(** * A verified model of the task service of the to-do application

    The development embeds [app/models.py] and [app/task_service.py] and
    proves the properties the specification states about them.

    - Part 1: the data model ([Task], [TaskCreate], [TaskUpdate]).
    - Part 2: the storage gateway: a table of rows keyed by primary key, and
      a session with its unit of work (attached instances, commit, refresh).
    - Part 3: the seven service operations, one definition per method of
      [TaskService], written in the session monad in the order of the code.
    - Part 4: the vocabulary of the statements: stored records, sequences
      of calls, the invariant of the primary-key sequence.
    - Part 5: the operations in closed form, then the properties of the
      service, each under the number of the claim it settles. *)

From stdpp Require Import gmap strings list fin_maps sorting.

(* ===================================================================== *)
(** * Part 1. Data model ([app/models.py])                                 *)
(* ===================================================================== *)

(** A naive UTC instant, counted in microseconds (the resolution of
    Python's [datetime]). *)
Definition datetime : Type := Z.

(** What Python raises in the paths of this program. *)
Inductive exn : Type :=
  | ValidationError       (* a schema constraint is violated *)
  | InvalidRequestError   (* the session is asked about a foreign instance *)
  | ReferenceError.       (* a reference without instance is followed *)

(** The result of evaluating a Python expression: a value or a raised
    exception. *)
Inductive Except (A : Type) : Type :=
  | Ok (a : A)
  | Raise (e : exn).
Arguments Ok {A} a.
Arguments Raise {A} e.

- **What is required**
Each line from the top of the material above through the line with "Definition datetime : Type := Z." must be echoed exactly, and no other line.

- **Output of the task**
(** * A verified model of the task service of the to-do application

    The development embeds [app/models.py] and [app/task_service.py] and
    proves the properties the specification states about them.

    - Part 1: the data model ([Task], [TaskCreate], [TaskUpdate]).
    - Part 2: the storage gateway: a table of rows keyed by primary key, and
      a session with its unit of work (attached instances, commit, refresh).
    - Part 3: the seven service operations, one definition per method of
      [TaskService], written in the session monad in the order of the code.
    - Part 4: the vocabulary of the statements: stored records, sequences
      of calls, the invariant of the primary-key sequence.
    - Part 5: the operations in closed form, then the properties of the
      service, each under the number of the claim it settles. *)

From stdpp Require Import gmap strings list fin_maps sorting.

(* ===================================================================== *)
(** * Part 1. Data model ([app/models.py])                                 *)
(* ===================================================================== *)

(** A naive UTC instant, counted in microseconds (the resolution of
    Python's [datetime]). *)
Definition datetime : Type := Z.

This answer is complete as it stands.